MPSDS JPSM Seminar Series
April 12, 2023
12:00 - 1:00 EST

Michael Elliott is a Professor of Biostatistics and a Research Professor at the Institute for Social Research. Dr. Elliott's research interests include the design and analysis of sample surveys, causal inference, and missing and latent variable data structures.

Abstract
Medical researchers have understood for many years that treatment effect estimates obtained from a randomized clinical trial (RCT) -- termed efficacy'' -- can differ from those obtained in a general population -- termed effectiveness''. Only in the past decade has extensive work begun in the statistical literature to bridge this gap using formal quantitative methods. As noted by Rod Little in a letter to the editor in the New Yorker ...randomization in randomized clinical trials concerns the allocation of the treatment, not the selection of individuals for the study. The latter can have an important impact on the average size of a treatment effect,'' with RCT samples often designed, sometimes explicitly, to be more likely to include individuals for whom the treatment may be more effective.

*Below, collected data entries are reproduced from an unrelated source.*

(** C4, amended. Let P1 come before P2 in the manager's provider
    sequence, and let the binding lists of both for the context contain a
    binding that matches the event. Then the resolver returns the action
    of the first matching binding of the first provider that has one, and
    that provider is P1 or one before P1. When no provider before P1 has
    a matching binding, the resolver returns the action of the first
    matching binding of P1. *)
Theorem earlier_provider_has_precedence this l1 P1 l2 P2 l3 :
  bindingsProviders this = l1 ++ P1 :: l2 ++ P2 :: l3 ->
  hasMatch toLowerCase isMac ev (bindingsFor c P1) ->
  hasMatch toLowerCase isMac ev (bindingsFor c P2) ->
  (exists pre p post b,
      l1 ++ [P1] = pre ++ p :: post /\ silent pre /\
      firstMatching ev (bindingsFor c p) b /\
      resolve this c ev = Some (action b)) /\
  (silent l1 ->
   exists b,
     firstMatching ev (bindingsFor c P1) b /\
     resolve this c ev = Some (action b)).
Proof.
  intros Hps H1 _. rewrite resolveAction_getAction, Hps.
  destruct (hasMatch_firstMatch H1) as [b1 Hb1].
  assert (Hsilent : silent l1 ->
            exists b, firstMatching ev (bindingsFor c P1) b /\
              getAction toLowerCase isMac
                (map (bindingsGetter c) (l1 ++ P1 :: l2 ++ P2 :: l3)) ev
              = Some (action b)).
  { intros Hs. exists b1. split; [assumption|].
    apply getAction_at; assumption. }
  split; [|assumption].
  destruct (getAction_scan l1)
    as [[Hs _]|(pre & p & post & b & Hl1 & Hs & Hb & _)].
  - destruct (Hsilent Hs) as (b & Hb & Hg).
    exists l1, P1, [], b. repeat (split; [assumption || reflexivity|]).
    assumption.
  - exists pre, p, (post ++ [P1]), b. subst l1.
    split; [rewrite <- app_assoc; reflexivity|].
    split; [assumption|]. split; [assumption|].
    rewrite <- app_assoc. simpl. apply getAction_at; assumption.
Qed.

(** C5, amended. Let a provider's binding list hold two bindings that both
    match the event, and let no provider before it in the sequence have a
    matching binding. Then the resolver returns the action of the first
    binding of the list that matches; it is the earlier of the two when no
    binding listed before it matches. *)
Theorem first_listed_binding_wins pre p post l1 b1 l2 b2 l3 :
  silent pre ->
  bindingsFor c p = l1 ++ b1 :: l2 ++ b2 :: l3 ->
  isMatching ev b1 = true ->
  isMatching ev b2 = true ->
  (exists b,
      firstMatching ev (bindingsFor c p) b /\
      resolve (mkManager (pre ++ p :: post)) c ev = Some (action b)) /\
  (noMatching ev l1 ->
   resolve (mkManager (pre ++ p :: post)) c ev = Some (action b1)).
Proof.
  intros Hs Hbs Hb1 _. rewrite resolveAction_getAction. simpl.
  assert (Hex : hasMatch toLowerCase isMac ev (bindingsFor c p)).
  { apply Exists_exists. exists b1. split; [|assumption].
    rewrite Hbs. apply in_elt. }
  split.
  - destruct (hasMatch_firstMatch Hex) as [b Hb]. exists b.
    split; [assumption|]. apply getAction_at; assumption.
  - intros Hn. apply getAction_at; [assumption|].
    exists l1, (l2 ++ b2 :: l3). split; [assumption|].
    split; assumption.
Qed.

(** C6. The resolver returns [None], the value [undefined] that no
    action equals, exactly when no binding of any provider's list for
    the context matches the event. *)
Theorem undefined_iff_no_match this :
  resolve this c ev = None <->
  (forall p, In p (bindingsProviders this) ->
   forall b, In b (bindingsFor c p) -> isMatching ev b = false).
Proof.
  rewrite resolveAction_getAction.
  destruct (getAction_scan (bindingsProviders this))
    as [[Hs Hg]|(pre & p & post & b & Hps & _ & Hb & Hg)]; rewrite Hg.
  - split; [|reflexivity]. intros _ p Hp b Hb.
    unfold silentProviders in Hs. rewrite Forall_forall in Hs.
    specialize (Hs p Hp). unfold noMatch in Hs.
    rewrite Forall_forall in Hs. apply Hs. assumption.
  - split; [discriminate|]. intros H. exfalso.
    apply firstMatch_In in Hb. destruct Hb as [Hin Hb].
    rewrite (H p) in Hb; [discriminate| |assumption].
    rewrite Hps. apply in_elt.
Qed.

End Providers.

End ResolverProperties.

This issue has been various termed generalizability'' or transportability." Why do we care about transportability? In RCTs we are in the happy situation were treatment assignment is randomized, so confounding due to either observed or unobserved (pre-treatment) covariates is not an issue. But while randomization of treatment eliminates the effect of unobserved confounders, at least net of non-compliance, it does not eliminate the effect of unobserved effect modifiers, which can impact the causal effect of treatment in a population that differs from the RCT sample population. The impact of these interactions on the marginal effect of treatment thus can differ between the RCT population and the final population of interest.

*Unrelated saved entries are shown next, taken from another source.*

(** X9.  Indices that name nothing are not an error.  A corner token with no
    slash is parsed to a corner with the vertex index alone; in the loaded
    mesh the texture coordinate of such a corner is [NaN], [NaN], and the
    position of a corner whose vertex index designates no float of
    [vertices] is [NaN] in that float. *)
Theorem missing_indices_give_NaN text (s : TetFile F) fi face j corner :
  loadTet text = Normal s ->
  faces s !! fi = Some face -> face !! j = Some corner ->
  (forall token, contains "/" token = false ->
     parseCorner token = [jsub (parseInt token) 1]) /\
  (corner !! 1%nat = None ->
   forall k, (k < 2)%nat ->
     verticesTexCoords s !! ((3 * fi + j) * 2 + k)%nat = Some (fround f_nan)) /\
  (forall k, (k < 3)%nat ->
     ta_get (vertices s) (flat_index (corner !! 0%nat) 3 (Z.of_nat k)) = None ->
     verticesPositions s !! ((3 * fi + j) * 3 + k)%nat = Some (fround f_nan)).
Proof.
  intros Hload Hf Hc.
  destruct (loadTet_per_corner _ _ _ _ _ _ Hload Hf Hc) as [Hpn Ht].
  split; [exact parseCorner_no_slash|]. split.
  - intros Hnone k Hk. rewrite (Ht k Hk), Hnone. done.
  - intros k Hk Hget. destruct (Hpn k Hk) as [-> _]. by rewrite Hget.
Qed.

(** ** Vertices no face names *)

(** X10.  In a loaded mesh a vertex that no face names keeps the normal
    (0, 0, 0) the buffer was created with: [recalcNormals] writes the normals
    of the vertices with an entry in the Map and no others. *)
Theorem unreferenced_vertex_normal text (s : TetFile F) z k :
  loadTet text = Normal s ->
  0 <= z -> 0 <= k < 3 ->
  (forall faceIndex, ~ incident (faces s) (Some (Int z)) faceIndex) ->
  (Z.to_nat (3 * z + k) < length (normals s))%nat ->
  normals s !! Z.to_nat (3 * z + k) = Some f_zero.
Proof.
  intros Hload Hz Hk Hnone Hlen.
  destruct (loadTet_shape _ _ Hload) as (_ & _ & _ & _ & _ & Hadj & Hnl & _).
  destruct (loadTet_parts _ _ Hload) as (tet & mesh & s1 & Hparse & Hmesh & Hs1 & ->).
  pose proof (recalcNormals_shape _ _ Hs1) as Hshape. unfold same_shape in Hshape.
  destruct Hshape as (Hv & _ & _ & _ & Hcf & _).
  destruct (recalcNormals_inv _ _ Hs1) as (_ & Hn & _).
  destruct (buildMesh_fields _ _ Hmesh) as (_ & _ & Hnew & _).
  unfold setGeometry, copyDataToBuffer in *. simpl_fields. simpl_fields_in Hadj.
  simpl_fields_in Hnone. simpl_fields_in Hlen.
  assert (Some (Int z) ∉ (connectedFaces mesh).*1) as Hnotin.
  { apply Map_get_None. rewrite <- Hcf. specialize (Hadj (Some (Int z))).
    destruct (Map_get (connectedFaces s1) (Some (Int z))) as [l|]; [|done].
    destruct Hadj as (Hne & _ & Hin). destruct l as [|f l]; [done|].
    destruct (Hnone f). apply Hin. by left. }
  rewrite Hn in *. rewrite recalcVertexNormals_other by done.
  rewrite (is_stores_length _ _ (is_stores_recalcVertexNormals _ _ _)) in Hlen.
  rewrite Hnew in *. unfold new_Float32Array in *.
  apply lookup_replicate_2. by rewrite length_replicate in Hlen.
Qed.

(** ** Tetrahedron indices *)

(** X11.  The tetrahedron indices of a loaded mesh are the parsed ones
    converted as a [Uint32Array] converts them: a numeral [n] of the text is
    stored as [n - 1] modulo 2^32 (so "0" as 4294967295), every stored index
    is below 2^32, and a token that is no number is stored as 0. *)
Theorem tetsIndices_modulo text (s : TetFile F) :
  loadTet text = Normal s ->
  (exists tet, parseTetFile text = Normal tet /\
               tetsIndices s = map ToUint32 (Parsed.tetsIndices tet)) /\
  Forall (fun i => 0 <= i < 2 ^ 32) (tetsIndices s) /\
  (forall n, (n < 2 ^ 53)%N ->
     ToUint32 (jsub (parseInt (decimal n)) 1) = (Z.of_N n - 1) mod 2 ^ 32) /\
  (forall token, parseInt token = NaN -> ToUint32 (jsub (parseInt token) 1) = 0).
Proof.
  intros Hload.
  destruct (loadTet_parts _ _ Hload) as (tet & mesh & s1 & Hparse & Hmesh & Hs1 & ->).
  pose proof (recalcNormals_shape _ _ Hs1) as Hshape. unfold same_shape in Hshape.
  destruct Hshape as (_ & Hti & _).
  destruct (buildMesh_fields _ _ Hmesh) as (_ & Htets & _).
  unfold setGeometry, copyDataToBuffer. simpl_fields. rewrite Hti, Htets.
  split; [by exists tet|]. split; [|split].
  - apply Forall_forall. intros i (x & -> & _)%list_elem_of_fmap.
    destruct x; simpl; try lia. apply Z.mod_pos_bound. lia.
  - intros n Hn. by rewrite index_decimal.
  - intros token ->. done.
Qed.
End LoadedMesh.

(** ** How the two recomputations compose *)

Section Composition.
Context {F : Type} `{Float64 F}.

Lemma mark_commute g : markNormal (markPosition g) = markPosition (markNormal g).
Proof. by destruct g. Qed.

Lemma markPosition_idempotent g : markPosition (markPosition g) = markPosition g.
Proof. by destruct g. Qed.

Lemma recalcNormals_copyDataToBuffer (s : TetFile F) :
  recalcNormals (copyDataToBuffer s) =
  match recalcNormals s with
  | Normal s' => Normal (copyDataToBuffer s')
  | Throw => Throw
  end.
Proof.
  unfold recalcNormals, copyDataToBuffer. simpl_fields.
  destruct (recalcFaceNormals (vertices s) (faces s) 0 (faceNormals s) (faceAreas s));
    [|done].
  simpl_fields. by rewrite mark_commute.
Qed.

Lemma copyDataToBuffer_idempotent (s : TetFile F) :
  copyDataToBuffer (copyDataToBuffer s) = copyDataToBuffer s.
Proof.
  unfold copyDataToBuffer. simpl_fields.
  rewrite markPosition_idempotent.
  by rewrite (is_stores_idempotent _ _
                (is_stores_forEachCorner _ _ _ (is_stores_copyVertexEntry _))).
Qed.

(** A call on the mesh a call returned returns that mesh. *)
Lemma recalcNormals_again (s s' : TetFile F) :
  recalcNormals s = Normal s' -> recalcNormals s' = Normal s'.
Proof.
  unfold recalcNormals.
  destruct (recalcFaceNormals_stores (vertices s) (faces s) 0) as [Ht | (wsn & wsa & Hok)].
  { by rewrite Ht. }
  rewrite Hok. simpl_fields. intros [= <-]. simpl_fields.
  rewrite Hok. simpl_fields.
  rewrite !stores_idempotent, markNormal_idempotent.
  rewrite (is_stores_idempotent _ _ (is_stores_recalcVertexNormals _ _ _)).
  rewrite (is_stores_idempotent _ _
             (is_stores_forEachCorner _ _ _ (is_stores_copyVertexEntry _))).
  done.
Qed.

(** X12.  The two recomputations are independent: synchronizing the
    positions before or after recomputing the normals gives the same mesh,
    and [recalcNormals] throws in the one order exactly when it does in the
    other; synchronizing the positions twice is synchronizing them once. *)
Theorem recompute_order_irrelevant (s : TetFile F) :
  recalcNormals (copyDataToBuffer s) =
    match recalcNormals s with
    | Normal s' => Normal (copyDataToBuffer s')
    | Throw => Throw
    end /\
  copyDataToBuffer (copyDataToBuffer s) = copyDataToBuffer s.
Proof. split; [apply recalcNormals_copyDataToBuffer | apply copyDataToBuffer_idempotent]. Qed.

Lemma loadTet_three_corners text (s : TetFile F) :
  loadTet text = Normal s -> three_corners (faces s).
Proof.
  intros (tet & _ & [Htri _] & -> & _)%loadTet_shape.
  by apply triangle_three_corners.
Qed.

(** ** Render.updateTetModel *)

(** X13.  [updateTetModel] throws while no mesh is loaded.  On a loaded
    mesh, whatever its vertex positions have become, it returns; the mesh
    keeps its shape and its positions, both the position and the normal
    attribute of the geometry are marked, and a second update with unchanged
    positions changes nothing. *)
Theorem updateTetModel_behaviour (this : Render F) :
  (donut this = None -> updateTetModel this = Throw) /\
  (forall text s, loadTet text = Normal s -> three_corners (faces s)) /\
  (forall s, donut this = Some s -> three_corners (faces s) ->
     exists s', updateTetModel this = Normal {| donut := Some s' |} /\
       same_shape s s' /\
       (forall g, geometry s = Some g ->
          geometry s' = Some {| position_needsUpdate := true;
                                uv_needsUpdate := uv_needsUpdate g;
                                normal_needsUpdate := true |}) /\
       updateTetModel {| donut := Some s' |} = Normal {| donut := Some s' |}).
Proof.
  split; [|split].
  - unfold updateTetModel, getTetModel. by intros ->.
  - apply loadTet_three_corners.
  - intros s Hd Hwf. unfold updateTetModel, getTetModel. rewrite Hd.
    destruct (recalcNormals_total s Hwf) as [s1 Hs1]. rewrite Hs1. cbn [cbind].
    exists (copyDataToBuffer s1). split; [done|]. split; [|split].
    + eapply same_shape_trans; [by apply recalcNormals_shape|].
      apply copyDataToBuffer_shape.
    + intros g Hg. revert Hs1. unfold recalcNormals.
      destruct (recalcFaceNormals (vertices s) (faces s) 0 (faceNormals s) (faceAreas s));
        [|done].
      cbn [cbind]. intros [= <-]. unfold copyDataToBuffer. simpl_fields.
      by rewrite Hg.
    + cbn [donut]. rewrite recalcNormals_copyDataToBuffer.
      rewrite (recalcNormals_again _ _ Hs1). cbn [cbind].
      by rewrite copyDataToBuffer_idempotent.
Qed.
End Composition.

(** ** The order of the connected faces *)

Lemma Map_set_Forall (Q : list nat -> Prop) (m : JSMap) k v :
  Forall (fun entry : JSValue * list nat => Q entry.2) m -> Q v ->
  Forall (fun entry : JSValue * list nat => Q entry.2) (Map_set m k v).
Proof.
  intros Hm Hv. induction m as [|[k0 v0] m IH]; simpl.
  - by constructor.
  - apply Forall_cons in Hm as [H0 Hm].
    destruct (decide (k0 = k)); constructor; auto.
Qed.

Lemma Map_get_Forall (Q : list nat -> Prop) (m : JSMap) k l :
  Forall (fun entry : JSValue * list nat => Q entry.2) m ->
  Map_get m k = Some l -> Q l.
Proof.
  intros Hm. induction m as [|[k0 v0] m IH]; simpl; [done|].
  apply Forall_cons in Hm as [H0 Hm].
  destruct (decide (k0 = k)); [by intros [= <-] | by apply IH].
Qed.

Lemma ascending_below_mono b b' m :
  (b <= b')%nat -> ascending_below b m -> ascending_below b' m.
Proof.
  intros Hb Hm. unfold ascending_below in *.
  eapply Forall_impl; [exact Hm|]. intros entry [Hs Hlt]. split; [done|].
  eapply Forall_impl; [exact Hlt|]. intros f Hf. simpl in *. lia.
Qed.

Concurrent with research into transportability has been research into making population inference from non-probability samples. There is a close overlap between these two approaches, particularly with respect to the non-probability inference methods that rely on information from a relevant probability sample of the target population to reduce selection bias effects. When there are relevant censuses or probability samples of the target patient population of interest, these methods can be adapted to transport information from the RCT to the patient population. Because the RCT setting focuses on causal inference, this adaptation involves extensions to estimate counterfactuals. Thus approaches that treat population inference as a missing data problem are a natural fit to connect these two strands of methodological innovation.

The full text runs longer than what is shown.